Lord Byron morreu aos 36 anos de idade, na Grécia, para onde foi para se engajar na guerra de independência daquele país do jugo turco otomano. Deixou uma legião de fãs e influenciou gerações de poetas que vieram depois, inclusive no Brasil, como Álvares de Azevedo (1831-1852 — viveu 20 anos).
“O Manuscrito de Missolonghi”, do escritor norte-americano Frederic Prokosch (1906-1989), é uma espécie de memórias atribuídas ao próprio Lord Byron, com reminiscências de sua curta e intensa vida, seus amores, suas desventuras e seus questionamentos. Fala também de seu relacionamento com amigos intelectuais, como o poeta britânico P. B. Shelley (1792-1822 — viveu 29 anos), marido de Mary Shelley, a autora do livro de terror gótico “Frankenstein”.
O romance de Prokosch é tão envolvente que, às vezes, o leitor, se esquece de que se trata de uma ficção, de tão verossímil que é o pensamento de Lord Byron, suas descrições e pensamentos. Em alguns momentos, as expressões em francês, tão comuns na época do poeta britânico, dificultam o entendimento. Mas nada que impeça de seguir adiante na leitura da prosa com tintas românticas e filosóficas, a respeito da finitude da vida, o propósito de estarmos aqui, e quão inexorável é o destino.
Nos manuscritos atribuídos a Lord Byron, escritos na cidade grega de Missolonghi, onde ele morreu, é necessário haver discussões a respeito de poesia. “Poesia é verdade, mas é a verdade vista sob uma luz mais rica e mais desvairada”, diz o poeta. Em outro momento, a descrição de uma paisagem na cidade grega é pura poesia: “As oliveiras na campina estão contorcidas como almas em tormento. Mas é claro que são apenas oliveiras, o mundo é apenas o mundo, e o amor não passa de um fantasma errante silencioso.”
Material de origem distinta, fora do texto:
(* ===== verification/Astiav.v ===== *)
(** * Astiav: the codec and container collaborator

    The program drives FFmpeg through the astiav binding.  This file is
    the contract of that collaborator as the program sees it:

    - the objects behind the handles ([Frame], [Packet], [CodecContext],
      [FormatContext], [Stream], [IOContext], [SoftwareScaleContext]) and
      the heap [Heap] of live handles;
    - the API surface the program uses, as three alphabets: [Alloc]
      (calls that return a new object), [Call] (calls that return an
      error or nil) and [Op] (setters and releases, which return
      nothing), with the precondition ([pre_call], [pre_op]) and the
      effect ([effect_call], [effect_op]) of each;
    - the class [AvLib] of oracles: whether a fallible call fails, what
      the encoder hands out, and which time base the muxer gives a
      stream when the header is written;
    - the world [World] and the runners [place], [alloc], [attempt], [exec],
      [ReceivePacket], [query], [Println].

    A call whose precondition does not hold (a released handle, a packet
    written before the header, a frame whose timestamp does not increase
    or whose size is not the one of the encoder,
    a packet written in the wrong time base) is undefined behaviour in
    the library; the model records it in [faults] and leaves the objects
    unchanged, so that "no fault is recorded" is the statement that the
    program respects the contract.  Other ghost fields record what has
    happened to an object: the frames an encoder was sent ([cc_sent]),
    the packets it has handed out ([cc_handed]), the time base a packet
    is stamped in ([p_tb]), the objects released ([released]). *)

From stdpp Require Import gmap strings.
From S2P Require Import Prelude GoLang Rational.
Em sua obra, Prokosch cria um Lord Byron verosímil, com suas angústias e inquietações, mas também com visão sarcástica a respeito de si próprio, um aristocrata que vivia para escrever poemas, participar de eventos sociais e discussões intelectuais. Um homem que sentia atração por ambos os sexos e que não teve medo de experimentar todas as possibilidades do amor. Em muitos trechos, ele se refere ao órgão masculino, dele e de outros, como uma espécie de encantamento e fixação.
Outro trecho de destaque é seu relacionamento com o amigo poeta Percy Shelley. Eles se admiravam e mantinham uma espécie de rivalidade intelectual. Os diálogos entre os dois são de uma mestria incrível. O episódio do naufrágio de Shelley que causou sua morte, o resgate e a cremação de seu corpo, e o coração que teimou em não se transformar em cinzas são um dos pontos altos do romance.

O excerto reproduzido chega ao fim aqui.